По тем же мотивам следует учитывать, что в развивающихся странах государственное вмешательство вообще и государственный капитализм в частности выполняют совсем иную с точки зрения непосредственных результатов функцию по экономическому развитию и обладают совсем иными характерными чертами: государство в этом случае выражает интересы национальной буржуазии и народных масс, освободившихся от колониального угнетения. Государственное вмешательство наполняется другим смыслом и в фазе перехода от капитализма к социализму, т.е. там, где государством овладели народные массы.

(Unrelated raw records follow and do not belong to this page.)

(** * eccodes_grib.dataset: schema inference over GRIB message metadata

    A shallow embedding of [eccodes_grib/dataset.py]: the key catalogs, the
    three sniffers ([sniff_significant_keys], [sniff_variable_attrs],
    [sniff_raw_coordinates]), the [cached] decorator, and the [Variable] and
    [Dataset] classes, followed by the properties proved about them.

    Python values are modelled by [pyval]; exceptions by [exn] and the
    [result] type; the logger by a list of records threaded through the
    computations that can log; insertion-ordered [dict]s by [pydict];
    read-only mappings (messages, indexes, the grid-type catalog) by [gmap]. *)

From Stdlib Require Import ZArith String List.
From stdpp Require Import base option list strings pretty gmap.

Local Open Scope string_scope.
Local Open Scope list_scope.
Local Open Scope nat_scope.

(* ===================================================================== *)
(** ** Python values, exceptions, logging *)
(* ===================================================================== *)

(** Scalar metadata values: [None], integers, floats (carried as their
    binary64 bit pattern, never inspected by this module) and strings. *)
Inductive pyval : Type :=
| VNone
| VInt (n : Z)
| VFloat (bits : Z)
| VStr (s : string).

#[global] Instance pyval_eq_dec : EqDecision pyval.
Proof. solve_decision. Defined.

(** [x is not None] *)
Definition is_not_None (v : pyval) : bool :=
  match v with VNone => false | _ => true end.

(** The two [NotImplementedError]s raised by the module, with the data
    their messages are formatted from. *)
Inductive not_implemented : Type :=
| MultipleValues (key : string) (value : list pyval)
    (* "GRIB has multiple values for key %r: %r" % (key, value) *)
| OnlyOneVariable.
    (* "GRIB must have only one variable" *)

Inductive exn : Type :=
| KeyError (key : string)
| IndexError
| StopIteration
| TypeError
| NotImplementedError (what : not_implemented).

Inductive result (A : Type) : Type :=
| Ok (a : A)
| Raise (e : exn).
Arguments Ok {A} a.
Arguments Raise {A} e.

#[global] Instance result_ret : MRet result := λ A a, Ok a.
#[global] Instance result_bind : MBind result :=
  λ A B f r, match r with Ok a => f a | Raise e => Raise e end.

Definition is_Ok {A} (r : result A) : Prop := ∃ a, r = Ok a.

(** A [for x in xs: acc = body(acc, x)] loop whose body may raise. *)
Fixpoint for_each {A B} (body : A → B → result A) (acc : A) (xs : list B)
  : result A :=
  match xs with
  | [] => Ok acc
  | x :: xs' => acc' ← body acc x; for_each body acc' xs'
  end.

(** One call of [log.warning(fmt, arg)]. *)
Inductive log_record : Type :=
| LogWarning (fmt : string) (arg : pyval).

(** Computations that may log and may raise: the log so far is threaded
    through; an exception keeps the records emitted before it. *)
Definition M (A : Type) : Type := list log_record → result A * list log_record.

#[global] Instance M_ret : MRet M := λ A a log, (Ok a, log).
#[global] Instance M_bind : MBind M :=
  λ A B f m log,
    match m log with
    | (Ok a, log') => f a log'
    | (Raise e, log') => (Raise e, log')
    end.

Definition lift {A} (r : result A) : M A := λ log, (r, log).
Definition log_warning (fmt : string) (arg : pyval) : M unit :=
  λ log, (Ok tt, log ++ [LogWarning fmt arg]).

Fixpoint for_eachM {A B} (body : A → B → M A) (acc : A) (xs : list B) : M A :=
  match xs with
  | [] => mret acc
  | x :: xs' => acc' ← body acc x; for_eachM body acc' xs'
  end.

(* ===================================================================== *)
(** ** Python dictionaries *)
(* ===================================================================== *)

(** A [dict] keeps its keys in insertion order; assigning to a key already
    present replaces the value in place. *)
Section PyDict.
Context {K V : Type} `{EqDecision K}.

Definition pydict : Type := list (K * V).

Fixpoint dict_get (d : pydict) (k : K) : option V :=
  match d with
  | [] => None
  | (k', v) :: d' => if decide (k = k') then Some v else dict_get d' k
  end.

(** [d[k] = v] *)
Fixpoint dict_set (d : pydict) (k : K) (v : V) : pydict :=
  match d with
  | [] => [(k, v)]
  | (k', v') :: d' =>
      if decide (k = k') then (k, v) :: d' else (k', v') :: dict_set d' k v
  end.

Definition dict_keys (d : pydict) : list K := d.*1.
Definition dict_values (d : pydict) : list V := d.*2.
Definition dict_items (d : pydict) : list (K * V) := d.
(** [d.copy()] *)
Definition dict_copy (d : pydict) : pydict := d.
End PyDict.
Arguments pydict : clear implicits.

(* ===================================================================== *)
(** ** Key catalogs *)
(* ===================================================================== *)

Definition PARAMETER_KEYS : list string :=
  ["centre"; "paramId"; "shortName"; "units"; "name"].
Definition TIME_KEYS : list string :=
  ["dataDate"; "endStep"; "startStep"; "stepRange"; "stepUnits"; "dataTime";
   "validityDate"; "validityTime"; "stepType"].
Definition GEOGRAPHY_KEYS : list string := ["gridType"].
Definition VERTICAL_KEYS : list string :=
  ["bottomLevel"; "level"; "pv"; "topLevel"; "typeOfLevel"].

Definition NAMESPACE_KEYS : list string :=
  PARAMETER_KEYS ++ TIME_KEYS ++ GEOGRAPHY_KEYS ++ VERTICAL_KEYS.

Definition GRID_TYPE_MAP : gmap string (list string) :=
  {[ "regular_ll" :=
       ["Ni"; "Nj"; "iDirectionIncrementInDegrees"; "iScansNegatively";
        "jDirectionIncrementInDegrees"; "jPointsAreConsecutive";
        "jScansPositively";
        "latitudeOfFirstGridPointInDegrees"; "latitudeOfLastGridPointInDegrees";
        "longitudeOfFirstGridPointInDegrees";
        "longitudeOfLastGridPointInDegrees"];
     "regular_gg" :=
       ["Ni"; "Nj"; "iDirectionIncrementInDegrees"; "iScansNegatively";
        "N"; "jPointsAreConsecutive"; "jScansPositively";
        "latitudeOfFirstGridPointInDegrees"; "latitudeOfLastGridPointInDegrees";
        "longitudeOfFirstGridPointInDegrees";
        "longitudeOfLastGridPointInDegrees"] ]}.

Definition DATA_KEYS : list string := ["numberOfDataPoints"; "packingType"].
Definition ENSEMBLE_KEYS : list string := ["number"].

Definition EDITION_INDEPENDENT_KEYS : list string :=
  NAMESPACE_KEYS ++ DATA_KEYS ++ ENSEMBLE_KEYS.

Definition VARIABLE_ATTRS_KEYS : list string :=
  ["centre"; "paramId"; "shortName"; "units"; "name";
   "stepUnits"; "stepType";
   "typeOfLevel";
   "gridType";
   "numberOfDataPoints"].

Definition RAW_COORDINATES_KEYS : list string :=
  ["number"; "dataDate"; "dataTime"; "endStep"; "topLevel"].

(* ===================================================================== *)
(** ** Mappings read by the sniffers *)
(* ===================================================================== *)

(** A message as the sniffers see it, [T.Mapping[str, T.Any]]: metadata key
    to scalar value; a key may be bound to [None]. *)
Abbreviation Message := (gmap string pyval) (only parsing).

(** [message.get(key, default)] *)
Definition message_get (message : Message) (key : string) (default : pyval)
  : pyval :=
  match message !! key with Some v => v | None => default end.

(** [message[key]] *)
Definition message_getitem (message : Message) (key : string) : result pyval :=
  match message !! key with Some v => Ok v | None => Raise (KeyError key) end.

(** An index as the sniffers see it, [T.Mapping[str, T.Any]]: tracked key
    to the sequence of values the index holds for it. *)
Abbreviation IndexMapping := (gmap string (list pyval)) (only parsing).

(** [significant_index[key]] *)
Definition index_getitem (significant_index : IndexMapping) (key : string)
  : result (list pyval) :=
  match significant_index !! key with
  | Some value => Ok value
  | None => Raise (KeyError key)
  end.

(** [significant_index.get(key, default)] *)
Definition index_get (significant_index : IndexMapping) (key : string)
    (default : list pyval) : list pyval :=
  match significant_index !! key with Some value => value | None => default end.

(** [value[0]] on a sequence *)
Definition getitem0 {A} (value : list A) : result A :=
  match value with x :: _ => Ok x | [] => Raise IndexError end.

(** The grid-type catalog, [T.Mapping[str, T.Iterable[str]]], looked up with
    a scalar that need not be a string: only a string can equal a key. *)
Abbreviation GridTypeMap := (gmap string (list string)) (only parsing).

Definition grid_type_map_get (grid_type_map : GridTypeMap) (grid_type : pyval)
  : option (list string) :=
  match grid_type with
  | VStr s => grid_type_map !! s
  | _ => None
  end.

(* ===================================================================== *)
(** ** The sniffers *)
(* ===================================================================== *)

Definition sniff_significant_keys (message : Message) (ei_keys : list string)
    (grid_type_map : GridTypeMap) : M (list string) :=
  let grid_type := message_get message "gridType" VNone in
  grid_type_keys ←
    match grid_type_map_get grid_type_map grid_type with
    | Some keys => mret keys
    | None =>
        _ ← log_warning "unknown gridType %r" grid_type;
        mret []
    end;
  let all_significant_keys := ei_keys ++ grid_type_keys in
  mret (filter (λ key, is_not_None (message_get message key VNone) = true)
               all_significant_keys).

(** The body of the [for] loop of [sniff_variable_attrs]: one key, on the
    [attrs] built so far. *)
Definition sniff_variable_attrs_step (significant_index : IndexMapping)
    (attrs : pydict string pyval) (key : string)
  : result (pydict string pyval) :=
  value ← index_getitem significant_index key;
  if decide (1 < length value)
  then Raise (NotImplementedError (MultipleValues key value))
  else v ← getitem0 value; Ok (dict_set attrs key v).

Definition sniff_variable_attrs (significant_index : IndexMapping)
    (attrs_keys : list string) (grid_type_map : GridTypeMap)
  : result (pydict string pyval) :=
  grid_type ← getitem0 (index_get significant_index "gridType" [VNone]);
  for_each (sniff_variable_attrs_step significant_index) []
    (attrs_keys ++ default [] (grid_type_map_get grid_type_map grid_type)).

Definition sniff_raw_coordinates (significant_index : IndexMapping)
    (raw_coordinates_keys : list string) (grid_type_map : GridTypeMap)
  : result (pydict string (list pyval)) :=
  for_each
    (λ raw_coordinates key,
       value ← index_getitem significant_index key;
       Ok (dict_set raw_coordinates key value))
    []
    raw_coordinates_keys.

(* ===================================================================== *)
(** ** The [messages] collaborators *)
(* ===================================================================== *)

(** [messages.Stream(path, mode)] *)
Module Stream.
Record t : Type := mk { path : string; mode : string }.
End Stream.

(** Modelled from the spec: [messages.Index] is not part of the sources.
    A metadata index maps each tracked key to the ordered, deduplicated
    sequence of distinct values observed across a message collection, and
    offers a selection by key=value constraints over that collection.  As a
    [Mapping] its length is its number of keys. *)
Record Index : Type := mkIndex {
  index_values : gmap string (list pyval);
  index_messages : list (gmap string pyval)
}.

(** [len(index)] *)
Definition Index_len (index : Index) : nat := size (index_values index).

(** Modelled from the spec: [index.select] with keyword constraints is not part of the
    sources.  It yields the messages matching every key=value constraint, in
    index order. *)
Definition Index_select (index : Index) (query : list (string * pyval))
  : list (gmap string pyval) :=
  filter (λ message : gmap string pyval,
            Forall (λ kv : string * pyval, message !! kv.1 = Some kv.2) query)
         (index_messages index).

(** [next(iterator)] *)
Definition next {A} (iterator : list A) : result A :=
  match iterator with x :: _ => Ok x | [] => Raise StopIteration end.

(** Modelled from the spec: the values an index holds for one key are the
    distinct non-null values the messages carry for it, in order of first
    appearance. *)
Definition observed_values (key : string) (msgs : list (gmap string pyval))
  : list pyval :=
  reverse (remove_dups (reverse
    (omap (λ message : gmap string pyval,
             match message !! key with
             | Some VNone | None => None
             | Some v => Some v
             end) msgs))).

Definition build_index (msgs : list (gmap string pyval)) (keys : list string)
  : Index :=
  {| index_values :=
       list_to_map ((λ key, (key, observed_values key msgs)) <$> keys);
     index_messages := msgs |}.

(* ===================================================================== *)
(** ** Arrays *)
(* ===================================================================== *)

Inductive np_dtype : Type := float32.

(** Array elements: [np.nan], or a number given by its bit pattern. *)
Inductive np_elem : Type :=
| NaN
| Num (bits : Z).

Record ndarray : Type := mk_ndarray {
  nd_shape : list nat;
  nd_dtype : np_dtype;
  nd_data : list np_elem
}.

(** [np.full(shape, fill_value, dtype)]: one element per index tuple. *)
Definition np_full (shape : list nat) (fill_value : np_elem) (dtype : np_dtype)
  : ndarray :=
  {| nd_shape := shape;
     nd_dtype := dtype;
     nd_data := replicate (foldr Nat.mul 1 shape) fill_value |}.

В заключение можно подчеркнуть, что противоречивость государственно-монополистического капитализма со всей очевидностью проявляется в его высшей форме — при образовании государственной собственности на средства производства.

Ясно, что само образование этой собственности обусловлено, как мы видели, противоречивыми мотивами. С одной стороны, сказывается нажим демократического движения (особенно в ходе национализации после второй мировой войны), с другой стороны — во многих случаях действует стремление финансового капитала отделаться от отраслей, переживающих перманентный кризис.

Эти отрасли не обеспечивают больше достаточно высокой нормы прибыли, т.е. прибыльного помещения капитала (как то случилось в некоторых странах с угольными шахтами), между тем как так называемое «спасение» обанкротившихся предприятий повышает норму прибыли в секторах, оставшихся за частным капиталом. Финансовый капитал зачастую «скрепя сердце» соглашается с национализацией некоторых секторов сферы услуг, в частности, по той причине, что обычно присваивает себе в этих случаях колоссальные суммы в виде возмещения.

Эти суммы, выплачиваемые народными массами, образуют новые финансовые ресурсы, служащие финансовому капиталу для дальнейшей концентрации и проникновения в другие отрасли (в Италии, например, создание государственного электроэнергетического треста ЭНЕЛ с последующей серией слияний бывших электроэнергетических компаний и их проникновением в пищевую, химическую и другие отрасли промышленности). Другим мотивом, как, например, в Италии, нередко служит то, что крупные группы отказываются от полного технологического цикла производства.

Однако возникают новые объективные противоречия, которые становятся тем острее, когда государственная собственность вклинивается в обрабатывающие отрасли промышленности — сердцевину капиталистического воспроизводства, где создается абсолютно преобладающая масса прибавочной стоимости. В этих случаях, если речь идет о действительно важном секторе, развиваются весьма значительные объективные противоречия и сопротивление финансового капитала по этим причинам становится более сильным.